**DATASET CONTENT:**

(* ===== verification/_CoqProject ===== *)
-Q . S2P
Prelude.v
Endian.v
MsgHeader.v
PTCPQueue.v
PTCPQueueSpec.v
PTCPQueueProps.v
SPSCVarQueue.v
SPSCProps.v
SPSCTheorems.v
Conf.v
PTCPConn.v
PTCPRecv.v
PTCPFraming.v
PTCPFront.v
PTCPSend.v
PTCPConnTheorems.v
CString.v
TcpShmConn.v
RingOps.v
RingWait.v
TcpShmProps.v
StateRes.v
SysIO.v
Messages.v
System.v
ShmProbe.v
Descriptors.v
OsPosix.v
OsPosixProps.v
OsWindows.v
ShmProbeProps.v
Server.v
Client.v
ServerShape.v
ServerProps.v
ServerTheorems.v
ServerFds.v
ServerStop.v
PosixServer.v
LoginTheorems.v
Handshake.v
SweepTheorems.v
PollThreads.v
ClientTheorems.v
ClientFds.v
Echo.v
EchoTheorems.v
EchoRun.v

**TASK ITEM:** Output each line of the material exactly as it was written above.

**EXERCISE ANSWER:**
(* ===== verification/_CoqProject ===== *)
-Q . S2P
Prelude.v
Endian.v
MsgHeader.v
PTCPQueue.v
PTCPQueueSpec.v
PTCPQueueProps.v
SPSCVarQueue.v
SPSCProps.v
SPSCTheorems.v
Conf.v
PTCPConn.v
PTCPRecv.v
PTCPFraming.v
PTCPFront.v
PTCPSend.v
PTCPConnTheorems.v
CString.v
TcpShmConn.v
RingOps.v
RingWait.v
TcpShmProps.v
StateRes.v
SysIO.v
Messages.v
System.v
ShmProbe.v
Descriptors.v
OsPosix.v
OsPosixProps.v
OsWindows.v
ShmProbeProps.v
Server.v
Client.v
ServerShape.v
ServerProps.v
ServerTheorems.v
ServerFds.v
ServerStop.v
PosixServer.v
LoginTheorems.v
Handshake.v
SweepTheorems.v
PollThreads.v
ClientTheorems.v
ClientFds.v
Echo.v
EchoTheorems.v
EchoRun.v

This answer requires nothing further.